Task to carry out:
A complete copy of the entries, exactly as written, is the expected result.

<<<<

(** Two pieces around the only separator. *)
Lemma split_two c s a b :
  split_on c s = [a; b] <-> s = a +:+ String c "" +:+ b /\ has_char c a = false /\ has_char c b = false.
Proof. rewrite split_on_iff. rewrite !Forall_cons, Forall_nil. naive_solver. Qed.

Lemma split_one c s a : split_on c s = [a] <-> s = a /\ has_char c a = false.
Proof. rewrite split_on_iff. rewrite !Forall_cons, Forall_nil. cbn [join]. naive_solver. Qed.

(** ** Terms *)

Definition field_text (s : string) : Prop := s <> "" /\ all_chars field_char (chars s) = true.

Lemma digits_text s : fullmatch INTEGER s = true -> field_text s.
Proof.
  intros [H1 H2]%integer_chars. split; [done|]. revert H2. apply all_chars_impl. intros c Hc. unfold field_char, either. by rewrite Hc.
Qed.

Lemma digits_absent c s : digit c = false -> fullmatch INTEGER s = true -> has_char c s = false.
Proof. intros Hc [_ H]%integer_chars. by apply (all_chars_absent digit). Qed.

Lemma field_text_app s c t : field_text s -> field_char c = true -> field_text t -> field_text (s +:+ String c "" +:+ t).
Proof.
  intros [Hn Hs] Hc [_ Ht]. split; [by destruct s|]. rewrite !chars_app. unfold all_chars in *.
  change (chars (String c "")) with [c]. rewrite !forallb_app, Hs, Ht. cbn. by rewrite Hc.
Qed.

Lemma has_char_app c s t : has_char c (s +:+ t) = has_char c s || has_char c t.
Proof. unfold has_char. by rewrite chars_app, existsb_app. Qed.

(** The text of a base holds neither a slash nor a comma. *)
Lemma base_text s b : spells_base s b -> field_text s /\ has_char "/" s = false /\ has_char "," s = false.
Proof.
  destruct b as [|n|a z]; cbn.
  - intros ->. by repeat split.
  - intros [H _]. split; [by apply digits_text|]. split; by apply digits_absent.
  - intros (s1 & s2 & -> & [H1 _] & [H2 _]). split; [by apply field_text_app; [apply digits_text| |apply digits_text]|].
    rewrite !has_char_app, !(digits_absent _ s1), !(digits_absent _ s2) by done. done.
Qed.

Lemma term_text s t : spells_term s t -> field_text s /\ has_char "," s = false.
Proof.
  unfold spells_term. destruct (tm_step t) as [k|].
  - intros (s1 & s2 & -> & (H1 & _ & H2)%base_text & [H3 _]). split; [by apply field_text_app; [| |apply digits_text]|].
    rewrite !has_char_app, H2, (digits_absent _ s2) by done. done.
  - intros (H1 & _ & H2)%base_text. done.
Qed.

(** ** The parser on one term *)

Lemma int_of_ok s n : int_of s = Ok n <-> py_int s = Some n.
Proof. unfold int_of, raise_. destruct (py_int s); split; congruence. Qed.

Lemma empty_iff s : empty s = false <-> s <> "".
Proof. by destruct s. Qed.

Lemma split_step_ok s label b k st :
  split_step s label = Ok (b, k, st) <->
  b <> "" /\ has_char "/" b = false /\
  ((s = b /\ k = 1 /\ st = false) \/
   (exists t, s = b +:+ "/" +:+ t /\ spells_int t k /\ 1 <= k /\ st = true)).
Proof.
  unfold split_step, schedule_reject. destruct (split_on "/" s) as [|a [|c [|d l]]] eqn:E.
  - apply split_on_iff in E as [[] _]. done.
  - apply split_one in E as [-> Ha]. split.
    + intros H. inv_ok. simplify_eq. apply empty_iff in Hok. naive_solver.
    + intros (Hb & Hc & [(-> & -> & ->)|(t & -> & _)]); [by rewrite (proj2 (empty_iff b) Hb)|].
      rewrite !has_char_app in Ha. cbn in Ha. by rewrite orb_true_r in Ha.
  - apply split_two in E as (-> & Ha & Hc). split.
    + intros H. inv_ok. apply empty_iff in Hok. apply int_of_ok in Hok0. to_prop.
      split; [done|split; [done|]]. right. exists c. by repeat split.
    + intros (Hb & Hn & [(<- & _)|(t & Et & [Ht Hi] & Hk & ->)]).
      { rewrite !has_char_app in Hn. cbn in Hn. by rewrite orb_true_r in Hn. }
      assert (split_on "/" (b +:+ "/" +:+ t) = [b; t]) as E1 by (apply split_two; split_and!; try done; by apply digits_absent).
      rewrite <- Et in E1. assert (split_on "/" (a +:+ "/" +:+ c) = [a; c]) as E2 by by apply split_two.
      rewrite E1 in E2. injection E2 as -> ->. rewrite (proj2 (empty_iff a) Hb), Ht. cbn. unfold int_of. rewrite Hi. cbn.
      destruct (Z.ltb_spec k 1); [lia|done].
  - split; [done|]. intros (Hb & Hn & [(<- & _)|(t & -> & [Ht _] & _)]).
    + assert (split_on "/" s = [s]) as E1 by by apply split_one. congruence.
    + assert (split_on "/" (b +:+ "/" +:+ t) = [b; t]) as E1 by (apply split_two; split_and!; try done; by apply digits_absent).
      congruence.
Qed.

>>>>

Task response:
(** Two pieces around the only separator. *)
Lemma split_two c s a b :
  split_on c s = [a; b] <-> s = a +:+ String c "" +:+ b /\ has_char c a = false /\ has_char c b = false.
Proof. rewrite split_on_iff. rewrite !Forall_cons, Forall_nil. naive_solver. Qed.

Lemma split_one c s a : split_on c s = [a] <-> s = a /\ has_char c a = false.
Proof. rewrite split_on_iff. rewrite !Forall_cons, Forall_nil. cbn [join]. naive_solver. Qed.

(** ** Terms *)

Definition field_text (s : string) : Prop := s <> "" /\ all_chars field_char (chars s) = true.

Lemma digits_text s : fullmatch INTEGER s = true -> field_text s.
Proof.
  intros [H1 H2]%integer_chars. split; [done|]. revert H2. apply all_chars_impl. intros c Hc. unfold field_char, either. by rewrite Hc.
Qed.

Lemma digits_absent c s : digit c = false -> fullmatch INTEGER s = true -> has_char c s = false.
Proof. intros Hc [_ H]%integer_chars. by apply (all_chars_absent digit). Qed.

Lemma field_text_app s c t : field_text s -> field_char c = true -> field_text t -> field_text (s +:+ String c "" +:+ t).
Proof.
  intros [Hn Hs] Hc [_ Ht]. split; [by destruct s|]. rewrite !chars_app. unfold all_chars in *.
  change (chars (String c "")) with [c]. rewrite !forallb_app, Hs, Ht. cbn. by rewrite Hc.
Qed.

Lemma has_char_app c s t : has_char c (s +:+ t) = has_char c s || has_char c t.
Proof. unfold has_char. by rewrite chars_app, existsb_app. Qed.

(** The text of a base holds neither a slash nor a comma. *)
Lemma base_text s b : spells_base s b -> field_text s /\ has_char "/" s = false /\ has_char "," s = false.
Proof.
  destruct b as [|n|a z]; cbn.
  - intros ->. by repeat split.
  - intros [H _]. split; [by apply digits_text|]. split; by apply digits_absent.
  - intros (s1 & s2 & -> & [H1 _] & [H2 _]). split; [by apply field_text_app; [apply digits_text| |apply digits_text]|].
    rewrite !has_char_app, !(digits_absent _ s1), !(digits_absent _ s2) by done. done.
Qed.

Lemma term_text s t : spells_term s t -> field_text s /\ has_char "," s = false.
Proof.
  unfold spells_term. destruct (tm_step t) as [k|].
  - intros (s1 & s2 & -> & (H1 & _ & H2)%base_text & [H3 _]). split; [by apply field_text_app; [| |apply digits_text]|].
    rewrite !has_char_app, H2, (digits_absent _ s2) by done. done.
  - intros (H1 & _ & H2)%base_text. done.
Qed.

(** ** The parser on one term *)

Lemma int_of_ok s n : int_of s = Ok n <-> py_int s = Some n.
Proof. unfold int_of, raise_. destruct (py_int s); split; congruence. Qed.

Lemma empty_iff s : empty s = false <-> s <> "".
Proof. by destruct s. Qed.

Lemma split_step_ok s label b k st :
  split_step s label = Ok (b, k, st) <->
  b <> "" /\ has_char "/" b = false /\
  ((s = b /\ k = 1 /\ st = false) \/
   (exists t, s = b +:+ "/" +:+ t /\ spells_int t k /\ 1 <= k /\ st = true)).
Proof.
  unfold split_step, schedule_reject. destruct (split_on "/" s) as [|a [|c [|d l]]] eqn:E.
  - apply split_on_iff in E as [[] _]. done.
  - apply split_one in E as [-> Ha]. split.
    + intros H. inv_ok. simplify_eq. apply empty_iff in Hok. naive_solver.
    + intros (Hb & Hc & [(-> & -> & ->)|(t & -> & _)]); [by rewrite (proj2 (empty_iff b) Hb)|].
      rewrite !has_char_app in Ha. cbn in Ha. by rewrite orb_true_r in Ha.
  - apply split_two in E as (-> & Ha & Hc). split.
    + intros H. inv_ok. apply empty_iff in Hok. apply int_of_ok in Hok0. to_prop.
      split; [done|split; [done|]]. right. exists c. by repeat split.
    + intros (Hb & Hn & [(<- & _)|(t & Et & [Ht Hi] & Hk & ->)]).
      { rewrite !has_char_app in Hn. cbn in Hn. by rewrite orb_true_r in Hn. }
      assert (split_on "/" (b +:+ "/" +:+ t) = [b; t]) as E1 by (apply split_two; split_and!; try done; by apply digits_absent).
      rewrite <- Et in E1. assert (split_on "/" (a +:+ "/" +:+ c) = [a; c]) as E2 by by apply split_two.
      rewrite E1 in E2. injection E2 as -> ->. rewrite (proj2 (empty_iff a) Hb), Ht. cbn. unfold int_of. rewrite Hi. cbn.
      destruct (Z.ltb_spec k 1); [lia|done].
  - split; [done|]. intros (Hb & Hn & [(<- & _)|(t & -> & [Ht _] & _)]).
    + assert (split_on "/" s = [s]) as E1 by by apply split_one. congruence.
    + assert (split_on "/" (b +:+ "/" +:+ t) = [b; t]) as E1 by (apply split_two; split_and!; try done; by apply digits_absent).
      congruence.
Qed.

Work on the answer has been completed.